## Task instructions
Every line in the records below with the string "last" needs to be copied out.

##### Records to process

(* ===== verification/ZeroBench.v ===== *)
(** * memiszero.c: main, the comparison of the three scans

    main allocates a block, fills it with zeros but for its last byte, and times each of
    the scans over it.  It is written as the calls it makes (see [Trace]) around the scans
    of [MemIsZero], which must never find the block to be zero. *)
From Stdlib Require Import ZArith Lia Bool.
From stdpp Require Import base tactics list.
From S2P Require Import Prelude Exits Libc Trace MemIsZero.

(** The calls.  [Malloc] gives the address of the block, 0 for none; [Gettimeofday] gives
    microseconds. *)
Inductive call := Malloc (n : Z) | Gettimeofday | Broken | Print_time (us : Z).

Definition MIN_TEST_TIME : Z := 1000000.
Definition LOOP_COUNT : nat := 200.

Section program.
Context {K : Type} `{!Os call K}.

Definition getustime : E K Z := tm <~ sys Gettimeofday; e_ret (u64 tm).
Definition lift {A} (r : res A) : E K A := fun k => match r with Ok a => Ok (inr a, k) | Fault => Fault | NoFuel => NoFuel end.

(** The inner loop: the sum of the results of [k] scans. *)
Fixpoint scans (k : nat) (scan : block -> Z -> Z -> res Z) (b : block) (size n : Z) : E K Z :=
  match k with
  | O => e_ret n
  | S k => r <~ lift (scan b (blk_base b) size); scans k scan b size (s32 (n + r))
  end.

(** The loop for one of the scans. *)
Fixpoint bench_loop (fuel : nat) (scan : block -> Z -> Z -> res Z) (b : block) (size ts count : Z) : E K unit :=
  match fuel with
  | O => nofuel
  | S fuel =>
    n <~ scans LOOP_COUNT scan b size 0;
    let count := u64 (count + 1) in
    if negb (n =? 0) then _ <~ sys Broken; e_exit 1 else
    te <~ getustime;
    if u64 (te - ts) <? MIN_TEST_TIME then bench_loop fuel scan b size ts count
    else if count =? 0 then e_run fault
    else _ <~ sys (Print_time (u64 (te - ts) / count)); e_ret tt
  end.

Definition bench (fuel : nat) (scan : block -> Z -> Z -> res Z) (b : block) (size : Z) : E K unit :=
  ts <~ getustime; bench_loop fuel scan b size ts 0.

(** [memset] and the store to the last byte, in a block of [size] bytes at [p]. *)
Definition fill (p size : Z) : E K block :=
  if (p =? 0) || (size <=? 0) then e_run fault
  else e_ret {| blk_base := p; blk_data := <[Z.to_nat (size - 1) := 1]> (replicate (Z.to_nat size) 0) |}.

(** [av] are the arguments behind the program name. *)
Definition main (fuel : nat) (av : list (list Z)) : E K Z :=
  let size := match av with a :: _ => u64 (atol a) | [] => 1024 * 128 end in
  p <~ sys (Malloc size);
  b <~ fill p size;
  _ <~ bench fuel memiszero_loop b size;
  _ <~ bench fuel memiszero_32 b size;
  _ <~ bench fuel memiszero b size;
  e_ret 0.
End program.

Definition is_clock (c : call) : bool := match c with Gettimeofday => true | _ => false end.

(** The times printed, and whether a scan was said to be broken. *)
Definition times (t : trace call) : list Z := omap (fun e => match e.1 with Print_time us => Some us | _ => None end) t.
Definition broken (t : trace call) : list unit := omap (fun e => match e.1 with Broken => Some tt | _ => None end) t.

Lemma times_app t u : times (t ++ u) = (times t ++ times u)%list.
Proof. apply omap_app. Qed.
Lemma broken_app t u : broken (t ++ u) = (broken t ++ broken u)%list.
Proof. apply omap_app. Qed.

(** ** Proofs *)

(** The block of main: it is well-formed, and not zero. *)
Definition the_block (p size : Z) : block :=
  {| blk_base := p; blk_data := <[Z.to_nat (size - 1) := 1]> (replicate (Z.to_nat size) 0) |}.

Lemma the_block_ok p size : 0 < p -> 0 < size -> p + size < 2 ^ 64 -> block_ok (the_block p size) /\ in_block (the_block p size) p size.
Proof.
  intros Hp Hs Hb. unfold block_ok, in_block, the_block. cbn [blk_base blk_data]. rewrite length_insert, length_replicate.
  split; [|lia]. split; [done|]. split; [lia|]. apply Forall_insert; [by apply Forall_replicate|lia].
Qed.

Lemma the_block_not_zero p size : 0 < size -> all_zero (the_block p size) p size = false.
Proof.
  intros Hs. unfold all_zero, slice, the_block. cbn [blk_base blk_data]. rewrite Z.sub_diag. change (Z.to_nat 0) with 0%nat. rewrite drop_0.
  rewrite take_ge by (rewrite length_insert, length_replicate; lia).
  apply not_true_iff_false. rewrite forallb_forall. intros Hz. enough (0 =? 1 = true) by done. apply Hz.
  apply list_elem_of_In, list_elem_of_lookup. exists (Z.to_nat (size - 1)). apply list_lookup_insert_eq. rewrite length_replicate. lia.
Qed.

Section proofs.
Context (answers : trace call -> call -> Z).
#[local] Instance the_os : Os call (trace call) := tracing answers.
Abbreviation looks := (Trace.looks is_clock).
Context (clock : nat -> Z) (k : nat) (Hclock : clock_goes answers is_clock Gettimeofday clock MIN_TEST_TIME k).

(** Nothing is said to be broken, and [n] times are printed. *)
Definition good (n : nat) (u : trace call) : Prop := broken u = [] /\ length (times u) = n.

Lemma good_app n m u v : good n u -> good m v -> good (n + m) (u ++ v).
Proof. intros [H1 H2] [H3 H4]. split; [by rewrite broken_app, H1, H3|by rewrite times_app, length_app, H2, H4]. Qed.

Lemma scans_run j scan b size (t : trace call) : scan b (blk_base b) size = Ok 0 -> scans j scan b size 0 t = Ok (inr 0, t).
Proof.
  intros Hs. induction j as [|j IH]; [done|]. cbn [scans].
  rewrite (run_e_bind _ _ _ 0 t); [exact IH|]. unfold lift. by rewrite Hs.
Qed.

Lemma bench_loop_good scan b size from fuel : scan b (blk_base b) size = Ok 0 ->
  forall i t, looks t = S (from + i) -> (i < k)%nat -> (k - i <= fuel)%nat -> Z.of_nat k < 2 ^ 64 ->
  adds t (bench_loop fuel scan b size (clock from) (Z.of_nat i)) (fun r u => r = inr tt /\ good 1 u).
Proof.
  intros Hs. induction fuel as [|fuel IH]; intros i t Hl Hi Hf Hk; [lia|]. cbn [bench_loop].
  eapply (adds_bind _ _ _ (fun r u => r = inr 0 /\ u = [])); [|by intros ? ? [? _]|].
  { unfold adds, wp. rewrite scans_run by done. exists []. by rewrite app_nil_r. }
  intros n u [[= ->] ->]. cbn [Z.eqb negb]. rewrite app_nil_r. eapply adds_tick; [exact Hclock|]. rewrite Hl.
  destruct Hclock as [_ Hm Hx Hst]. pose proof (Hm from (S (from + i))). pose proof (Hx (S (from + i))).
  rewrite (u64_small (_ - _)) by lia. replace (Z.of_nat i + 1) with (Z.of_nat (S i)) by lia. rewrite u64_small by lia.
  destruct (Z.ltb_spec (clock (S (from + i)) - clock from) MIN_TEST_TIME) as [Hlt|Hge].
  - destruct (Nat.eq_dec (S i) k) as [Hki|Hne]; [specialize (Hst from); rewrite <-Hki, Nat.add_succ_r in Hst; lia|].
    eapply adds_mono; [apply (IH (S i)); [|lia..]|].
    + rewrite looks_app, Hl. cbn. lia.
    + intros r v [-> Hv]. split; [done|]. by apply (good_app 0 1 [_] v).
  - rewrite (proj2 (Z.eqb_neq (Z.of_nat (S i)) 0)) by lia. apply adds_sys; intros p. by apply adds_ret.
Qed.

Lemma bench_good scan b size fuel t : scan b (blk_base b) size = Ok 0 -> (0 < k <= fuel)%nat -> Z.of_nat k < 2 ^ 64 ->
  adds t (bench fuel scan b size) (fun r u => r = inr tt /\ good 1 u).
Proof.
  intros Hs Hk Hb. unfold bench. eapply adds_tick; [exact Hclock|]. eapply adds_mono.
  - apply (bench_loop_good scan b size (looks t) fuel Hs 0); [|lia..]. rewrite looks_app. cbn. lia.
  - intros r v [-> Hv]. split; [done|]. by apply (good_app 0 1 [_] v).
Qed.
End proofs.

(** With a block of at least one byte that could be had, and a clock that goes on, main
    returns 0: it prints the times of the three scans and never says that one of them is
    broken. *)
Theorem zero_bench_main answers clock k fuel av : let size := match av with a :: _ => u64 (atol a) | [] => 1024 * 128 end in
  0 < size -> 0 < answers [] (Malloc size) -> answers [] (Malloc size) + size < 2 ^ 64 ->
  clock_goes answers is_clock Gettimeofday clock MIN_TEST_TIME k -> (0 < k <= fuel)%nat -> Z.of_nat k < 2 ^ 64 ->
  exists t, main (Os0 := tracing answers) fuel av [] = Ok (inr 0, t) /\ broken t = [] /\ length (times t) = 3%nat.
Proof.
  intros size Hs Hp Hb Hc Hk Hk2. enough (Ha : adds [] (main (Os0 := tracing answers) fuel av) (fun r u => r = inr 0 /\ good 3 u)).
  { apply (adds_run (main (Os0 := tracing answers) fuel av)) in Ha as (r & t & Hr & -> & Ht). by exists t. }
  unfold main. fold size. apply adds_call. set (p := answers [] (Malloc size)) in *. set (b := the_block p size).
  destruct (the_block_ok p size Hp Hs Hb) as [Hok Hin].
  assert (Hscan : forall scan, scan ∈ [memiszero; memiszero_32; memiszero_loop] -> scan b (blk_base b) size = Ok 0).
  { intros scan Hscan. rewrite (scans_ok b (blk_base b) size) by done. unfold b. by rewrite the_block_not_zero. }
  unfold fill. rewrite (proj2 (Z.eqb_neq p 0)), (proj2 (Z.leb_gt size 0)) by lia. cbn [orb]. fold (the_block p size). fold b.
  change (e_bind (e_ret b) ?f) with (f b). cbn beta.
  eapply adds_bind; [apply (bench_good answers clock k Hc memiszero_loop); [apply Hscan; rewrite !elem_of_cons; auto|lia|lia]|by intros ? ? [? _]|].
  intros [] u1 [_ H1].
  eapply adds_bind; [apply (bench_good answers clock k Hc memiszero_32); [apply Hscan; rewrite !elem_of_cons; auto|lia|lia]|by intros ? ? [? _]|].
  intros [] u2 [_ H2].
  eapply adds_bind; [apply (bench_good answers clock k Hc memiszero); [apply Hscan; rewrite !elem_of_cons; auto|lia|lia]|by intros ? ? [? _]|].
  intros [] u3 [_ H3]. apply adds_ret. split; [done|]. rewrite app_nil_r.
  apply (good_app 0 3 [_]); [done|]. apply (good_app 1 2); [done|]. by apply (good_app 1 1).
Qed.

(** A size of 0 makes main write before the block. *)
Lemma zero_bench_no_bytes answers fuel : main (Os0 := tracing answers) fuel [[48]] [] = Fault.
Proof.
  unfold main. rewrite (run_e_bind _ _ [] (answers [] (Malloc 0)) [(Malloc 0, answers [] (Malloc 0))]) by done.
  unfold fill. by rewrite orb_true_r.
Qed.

##########

## The answer
    main allocates a block, fills it with zeros but for its last byte, and times each of
(** [memset] and the store to the last byte, in a block of [size] bytes at [p]. *)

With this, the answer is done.